__How to complete this task__: Transcribe word for word the lines below from the line with "- unfold round_half_even. rewrite Heq." through the line with "- apply Qle_trans with (2 ^ Qlog2 y).", ends included.

__Available data__:
Lemma round_half_even_cases (x : Q) :
  round_half_even x = Qfloor x /\ x - inject_Z (Qfloor x) <= 1 # 2 \/
  round_half_even x = (Qfloor x + 1)%Z /\ 1 # 2 <= x - inject_Z (Qfloor x).
Proof.
  unfold round_half_even.
  destruct (Qcompare_spec (x - inject_Z (Qfloor x)) (1 # 2)) as [H|H|H].
  - destruct (Z.even (Qfloor x)); [left|right]; (split; [done|]);
      rewrite H; apply Qle_refl.
  - left. split; [done|]. by apply Qlt_le_weak.
  - right. split; [done|]. by apply Qlt_le_weak.
Qed.

Lemma round_half_even_le (x : Q) (z : Z) :
  x <= inject_Z z -> (round_half_even x <= z)%Z.
Proof.
  intros Hz. pose proof (Qfloor_le x) as Hf.
  destruct (round_half_even_cases x) as [[-> _]|[-> Hfrac]].
  - rewrite Zle_Qle. by eapply Qle_trans.
  - assert (inject_Z (Qfloor x) < inject_Z z) as Hlt by lra.
    rewrite <- Zlt_Qlt in Hlt. lia.
Qed.

Lemma round_half_even_ge (x : Q) (z : Z) :
  inject_Z z <= x -> (z <= round_half_even x)%Z.
Proof.
  intros Hz. pose proof (Qlt_floor x) as Hf.
  assert (inject_Z z < inject_Z (Qfloor x + 1)) as Hlt
    by (by eapply Qle_lt_trans).
  rewrite <- Zlt_Qlt in Hlt.
  destruct (round_half_even_cases x) as [[-> _]|[-> _]]; lia.
Qed.

#[local] Instance round_half_even_comp : Proper (Qeq ==> eq) round_half_even.
Proof.
  intros x y Hxy. unfold round_half_even.
  rewrite (Qfloor_comp x y Hxy).
  by rewrite (Qcompare_comp (x - inject_Z (Qfloor y)) (y - inject_Z (Qfloor y))
                (ltac:(by rewrite Hxy)) (1 # 2) (1 # 2) (Qeq_refl _)).
Qed.

Lemma round_half_even_mono (x y : Q) :
  x <= y -> (round_half_even x <= round_half_even y)%Z.
Proof.
  intros Hxy. pose proof (Qfloor_resp_le x y Hxy) as Hfloor.
  destruct (Z.eq_dec (Qfloor x) (Qfloor y)) as [Heq|Hne].
  - unfold round_half_even. rewrite Heq.
    destruct (Qcompare_spec (x - inject_Z (Qfloor y)) (1 # 2)) as [Hx|Hx|Hx],
      (Qcompare_spec (y - inject_Z (Qfloor y)) (1 # 2)) as [Hy|Hy|Hy];
      try lia; try lra; destruct (Z.even (Qfloor y)); lia.
  - assert (round_half_even x <= Qfloor x + 1)%Z
      by (destruct (round_half_even_cases x) as [[-> _]|[-> _]]; lia).
    assert (Qfloor y <= round_half_even y)%Z
      by (destruct (round_half_even_cases y) as [[-> _]|[-> _]]; lia).
    lia.
Qed.

Lemma ulp_pos (x : Q) : 0 < ulp x.
Proof. apply pow2_pos. Qed.

Lemma ulp_comp (x y : Q) : 0 < x -> x == y -> ulp x = ulp y.
Proof. intros Hx Hxy. unfold ulp. by rewrite (Qlog2_comp x y). Qed.

Lemma round64_pos_comp (x y : Q) :
  0 < x -> x == y -> round64_pos x == round64_pos y.
Proof.
  intros Hx Hxy. unfold round64_pos. rewrite (ulp_comp x y) by done.
  by rewrite Hxy.
Qed.

Lemma round64_pos_le (x c : Q) (z : Z) :
  x <= c -> c == inject_Z z * ulp x -> round64_pos x <= c.
Proof.
  intros Hxc Hc. unfold round64_pos. rewrite Hc.
  apply Qmult_le_compat_r; [|apply Qlt_le_weak, ulp_pos].
  rewrite <- Zle_Qle. apply round_half_even_le.
  apply Qle_shift_div_r; [apply ulp_pos|]. by rewrite <- Hc.
Qed.

Lemma round64_pos_ge (x c : Q) (z : Z) :
  c <= x -> c == inject_Z z * ulp x -> c <= round64_pos x.
Proof.
  intros Hxc Hc. unfold round64_pos. rewrite Hc.
  apply Qmult_le_compat_r; [|apply Qlt_le_weak, ulp_pos].
  rewrite <- Zle_Qle. apply round_half_even_ge.
  apply Qle_shift_div_l; [apply ulp_pos|]. by rewrite <- Hc.
Qed.

Lemma round64_pos_mono (x y : Q) :
  0 < x -> x <= y -> round64_pos x <= round64_pos y.
Proof.
  intros Hx Hxy.
  assert (0 < y) as Hy by (by eapply Qlt_le_trans).
  pose proof (Qlog2_le x y Hx Hxy) as Hlog.
  destruct (Qlog2_spec x Hx) as [_ Hx2]. destruct (Qlog2_spec y Hy) as [Hy1 _].
  destruct (Z.eq_dec (Z.max (Qlog2 x - 52) emin) (Z.max (Qlog2 y - 52) emin))
    as [Heq|Hne].
  - unfold round64_pos, ulp. rewrite Heq.
    apply Qmult_le_compat_r; [|apply Qlt_le_weak, pow2_pos].
    rewrite <- Zle_Qle. apply round_half_even_mono.
    apply Qmult_le_compat_r; [done|].
    apply Qlt_le_weak, Qinv_lt_0_compat, pow2_pos.
  - apply Qle_trans with (2 ^ Qlog2 y).
    + apply (round64_pos_le x _ (2 ^ (Qlog2 y - Z.max (Qlog2 x - 52) emin))).
      * apply Qlt_le_weak. eapply Qlt_le_trans; [exact Hx2|].
        apply pow2_le. lia.
      * apply pow2_multiple. lia.
    + apply (round64_pos_ge y _ (2 ^ (Qlog2 y - Z.max (Qlog2 y - 52) emin))).
      * done.
      * apply pow2_multiple. lia.
Qed.

Lemma round64_zero (x : Q) : x == 0 -> round64 x = 0.
Proof.
  intros Hx. unfold round64. destruct x as [n d]. cbn.
  unfold Qeq in Hx. cbn in Hx. by replace n with 0%Z by lia.
Qed.

Lemma round64_positive (x : Q) : 0 < x -> round64 x = round64_pos x.
Proof.
  intros Hx. unfold round64. destruct x as [[|n|n] d]; try done.
Qed.

Lemma round64_comp (x y : Q) : 0 <= x -> x == y -> round64 x == round64 y.
Proof.
  intros Hx Hxy. destruct (Qle_lt_or_eq _ _ Hx) as [Hpos|Hzero].
  - rewrite !round64_positive; [by apply round64_pos_comp|by rewrite <- Hxy|done].
  - rewrite (round64_zero x), (round64_zero y); [apply Qeq_refl| |].
    + by rewrite <- Hxy, <- Hzero.
    + by rewrite <- Hzero.
Qed.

__Reply to the exercise__:
  - unfold round_half_even. rewrite Heq.
    destruct (Qcompare_spec (x - inject_Z (Qfloor y)) (1 # 2)) as [Hx|Hx|Hx],
      (Qcompare_spec (y - inject_Z (Qfloor y)) (1 # 2)) as [Hy|Hy|Hy];
      try lia; try lra; destruct (Z.even (Qfloor y)); lia.
  - assert (round_half_even x <= Qfloor x + 1)%Z
      by (destruct (round_half_even_cases x) as [[-> _]|[-> _]]; lia).
    assert (Qfloor y <= round_half_even y)%Z
      by (destruct (round_half_even_cases y) as [[-> _]|[-> _]]; lia).
    lia.
Qed.

Lemma ulp_pos (x : Q) : 0 < ulp x.
Proof. apply pow2_pos. Qed.

Lemma ulp_comp (x y : Q) : 0 < x -> x == y -> ulp x = ulp y.
Proof. intros Hx Hxy. unfold ulp. by rewrite (Qlog2_comp x y). Qed.

Lemma round64_pos_comp (x y : Q) :
  0 < x -> x == y -> round64_pos x == round64_pos y.
Proof.
  intros Hx Hxy. unfold round64_pos. rewrite (ulp_comp x y) by done.
  by rewrite Hxy.
Qed.

Lemma round64_pos_le (x c : Q) (z : Z) :
  x <= c -> c == inject_Z z * ulp x -> round64_pos x <= c.
Proof.
  intros Hxc Hc. unfold round64_pos. rewrite Hc.
  apply Qmult_le_compat_r; [|apply Qlt_le_weak, ulp_pos].
  rewrite <- Zle_Qle. apply round_half_even_le.
  apply Qle_shift_div_r; [apply ulp_pos|]. by rewrite <- Hc.
Qed.

Lemma round64_pos_ge (x c : Q) (z : Z) :
  c <= x -> c == inject_Z z * ulp x -> c <= round64_pos x.
Proof.
  intros Hxc Hc. unfold round64_pos. rewrite Hc.
  apply Qmult_le_compat_r; [|apply Qlt_le_weak, ulp_pos].
  rewrite <- Zle_Qle. apply round_half_even_ge.
  apply Qle_shift_div_l; [apply ulp_pos|]. by rewrite <- Hc.
Qed.

Lemma round64_pos_mono (x y : Q) :
  0 < x -> x <= y -> round64_pos x <= round64_pos y.
Proof.
  intros Hx Hxy.
  assert (0 < y) as Hy by (by eapply Qlt_le_trans).
  pose proof (Qlog2_le x y Hx Hxy) as Hlog.
  destruct (Qlog2_spec x Hx) as [_ Hx2]. destruct (Qlog2_spec y Hy) as [Hy1 _].
  destruct (Z.eq_dec (Z.max (Qlog2 x - 52) emin) (Z.max (Qlog2 y - 52) emin))
    as [Heq|Hne].
  - unfold round64_pos, ulp. rewrite Heq.
    apply Qmult_le_compat_r; [|apply Qlt_le_weak, pow2_pos].
    rewrite <- Zle_Qle. apply round_half_even_mono.
    apply Qmult_le_compat_r; [done|].
    apply Qlt_le_weak, Qinv_lt_0_compat, pow2_pos.
  - apply Qle_trans with (2 ^ Qlog2 y).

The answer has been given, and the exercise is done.